Conditional Order: Meaning, Overview, Examples

What Is a Conditional Order?

A conditional order is an order that includes one or more specified criteria. Generally conditional orders refer to more complex order types used in advanced trading strategies. The most common type of conditional order is a limit order, which specifies a fixed price above (or below) which a purchase (or sale) cannot take place, although other conditions can exist aside from price, such as how long an order is enforced (known as time-in-force), or if another order must be completed first before the new order is triggered.

Key Takeaways

  • Conditional orders are those which will only be executed or activated in the market if certain criteria are met.
  • Limit, stop, stop-limit, and contingent orders are all examples of conditional orders.
  • Non-conditional orders, such as market orders, do not have the same restrictions.
  • Conditional orders do not guarantee a full or partial execution due to the criteria that must be met.

How Conditional Orders Work

Brokerage firms and discount brokerages offer some standard conditional orders for traders with certain criteria. These orders will typically be limit, stop, and stop limit. Nearly all trading platforms will have these standard conditional order types available for client accounts.

Conditional orders can be used by all types of traders. Discount brokerages will offer basic conditions such as limit, stop and stop limit. More advanced traders will seek to place conditional orders with broader criteria.

Non-conditional orders typically refer to defaulted orders in which the investor does not have specific levels demanded for price or timing. Market orders are one of the most common orders placed by novice traders. These orders have no specified price criteria and are placed at the first available price given following the order submission.

A contingent order is a particular type of conditional order that involves the simultaneous execution of two or more transactions, or the price or execution of another security. These order types may be helpful when placing two trades at the same time or when defining stop-loss points. Specific types of conditional orders like these include one-cancels-other (OCO) orders or order-sends-order (OSO). In an OCO order, multiple conditional orders can be placed with other orders canceled once one has been executed. In a OSO the execution of an order triggers more orders to be placed.

More Advanced Conditional Orders

Advanced conditional orders build on the concepts of limit, stop, and stop limit. They also layer additional criteria to a trade which can help an advanced trader in deploying broader risk management.

Advanced trading platforms such as Interactive Brokers will offer these advanced conditional orders. These conditional orders are also available through some of the popular technical analysis platforms such as: MetaStock, Worden TC2000, eSignal, NinjaTrader, Wave59 PRO2, EquityFeed Workstation, ProfitSource, VectorVest and INO MarketClub.

Advanced conditional orders usually include several conditional variables in the order submission. Trade order variables can be based on price, time, volume, margin cushion, percentage change and more. Various combinations of variables can be used. Traders can also use operators to specify variables such as equal to, greater or less than.

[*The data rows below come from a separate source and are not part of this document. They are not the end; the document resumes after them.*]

(* ===== verification/Timestamp.v ===== *)
(** * Timestamp: points in time ([Timestamp], [Timestamp_or_zero_datetime] of [sql_type.h])

    A [Timestamp] is a number of seconds and microseconds since the epoch; the other
    classes add the zero DATETIME, as a flag or as an empty native value.  A native
    value is a list of bytes.  Members that are compiled into the server are in
    [TimestampMembers].  A failing assertion has no result. *)

From stdpp Require Import base numbers list option.
From Stdlib Require Import ZArith Lia.
From S2P Require Import Prelude SqlInt DateMode MyTime TimeLib SecValue Temporal TimeValue DatetimeValue.

Local Open Scope Z_scope.
Local Open Scope dbug_scope.

(* [structs.h:864-877 Timeval] *)
Record Timeval := Tv { tv_sec : Z; tv_usec : Z }.

Abbreviation Native := (list Z).

(* [sql_type.h:2574-2576 Timestamp_or_zero_datetime] *)
Record Timestamp_or_zero := TsZ { ts_base : Timeval; m_is_zero_datetime : bool }.

(** Members that are compiled elsewhere: rounding; from and to a native value; to a
    MYSQL_TIME; a DATETIME of a point in time; flags and rounding mode of a session. *)
Class TimestampMembers (L : TimeLib) := {
  Timestamp_round_or_set_max : Timeval -> Z -> Z -> Timeval * Z;
  Timestamp_of_native : Native -> Timeval;
  ts_to_native : Timestamp_or_zero -> Native -> Z -> bool * Native;
  ts_to_TIME : Timestamp_or_zero -> THD -> MYSQL_TIME -> date_t -> bool * MYSQL_TIME;
  Datetime_of_timeval : MYSQL_TIME -> THD -> Timeval -> MYSQL_TIME;
  sql_mode_for_timestamp : THD -> conv_t;
  timestamp_round_mode : THD -> round_t }.

Section timestamp.
Context {L : TimeLib} {M : TimestampMembers L}.
(* ===== verification/Diagnostics.v ===== *)
(** * Diagnostics: the diagnostics area of a session ([sql_error.h])

    A [Warning_info] collects the conditions of statements; a [Diagnostics_area] has
    the status of the current statement and a stack of [Warning_info] objects: what
    a stored routine or a handler raises goes to the innermost one.

    The stack is an [I_P_List] (PList.v) on the store of Heap.v, linked through hook 0
    of the [Warning_info] objects; their other members are a record, kept by address.
    The list of conditions inside one is the sequence of their addresses.  What
    is compiled elsewhere is the class [WarningMembers]; a NULL front that is used,
    an index behind an array and a failing assertion have no result. *)

From stdpp Require Import base numbers option gmap list.
From Stdlib Require Import ZArith Lia.
From S2P Require Import Prelude ByteOrder ByteMem SqlInt MyTime SqlState Heap DList PList.

Local Open Scope Z_scope.

(** ** Warning_info *)

(** Without the links of the stack and the memory root. *)
(* [sql_error.h:507-571 Warning_info] *)
Record Warning_info := Info {
  m_warn_list : list loc; m_warn_count : list Z; m_current_statement_warn_count : Z; m_current_row_for_warning : Z;
  m_warn_id : Z; m_error_condition : option loc; m_allow_unlimited_warnings : bool; initialized : bool; m_read_only : bool;
  m_marked_sql_conditions : list loc }.

(** The enumeration as an index. *)
(* [sql_error.h:155-156 enum_warning_level] *)
Definition level_index (l : enum_warning_level) : nat :=
  match l with WARN_LEVEL_NOTE => 0 | WARN_LEVEL_WARN => 1 | WARN_LEVEL_ERROR => 2 | WARN_LEVEL_END => 3 end.

(** The members that are defined in the server. *)
Class WarningMembers := {
  clear : Warning_info -> Z -> Warning_info;
  append_warning_info : Warning_info -> Warning_info -> Warning_info;
  mark_all : Warning_info -> Warning_info;
  remove_marked : Warning_info -> Warning_info;
  reserve : Warning_info -> Z -> Warning_info;
  push_identity : Warning_info -> Sql_condition_identity -> bytes -> option loc * Warning_info;
  push_condition : Warning_info -> Sql_condition -> option loc * Warning_info;
  has_condition : Warning_info -> bytes -> Z -> bool
}.

Module Wi.

Section code.
Context `{WarningMembers}.
(** The number of bits of [ulong]. *)
Variable W : Z.

Definition with_counts (w : Warning_info) (stmt row id : Z) : Warning_info :=
  Info (m_warn_list w) (m_warn_count w) stmt row id (m_error_condition w) (m_allow_unlimited_warnings w) (initialized w) (m_read_only w)
    (m_marked_sql_conditions w).
Definition with_marks (w : Warning_info) (marks : list loc) : Warning_info :=
  Info (m_warn_list w) (m_warn_count w) (m_current_statement_warn_count w) (m_current_row_for_warning w) (m_warn_id w) (m_error_condition w)
    (m_allow_unlimited_warnings w) (initialized w) (m_read_only w) marks.
Definition with_error (w : Warning_info) (e : option loc) (ro : bool) : Warning_info :=
  Info (m_warn_list w) (m_warn_count w) (m_current_statement_warn_count w) (m_current_row_for_warning w) (m_warn_id w) e
    (m_allow_unlimited_warnings w) (initialized w) ro (m_marked_sql_conditions w).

Advanced conditional orders can be used by traders and technical analysts for a wide variety of trading strategies. These orders can help a technical analyst to ensure profits at a specified price point. They may also be used by portfolio managers as risk management.


As a basic example, let's assume XYZ stock is trading at $220 a share, and you want to buy some if there is a dip in before they trading day is out. You can specify a day order with a limit price to buy at $215. Here there are two conditions: the first is a purchase price of $215 or better based on the limit order, and that the order will be working until the end of the trading day, at which point it will be cancelled.

In one more advanced example, consider a technical analyst following a stock with a price approaching its support trendline in a Bollinger Band chart. If they feel a reversal is likely at the support level, they can institute a conditional order to buy call options on the stock. This conditional order would be primarily based on price. Therefore, the order would include an order to buy an option at a specified price when the underlying security reaches a specified price.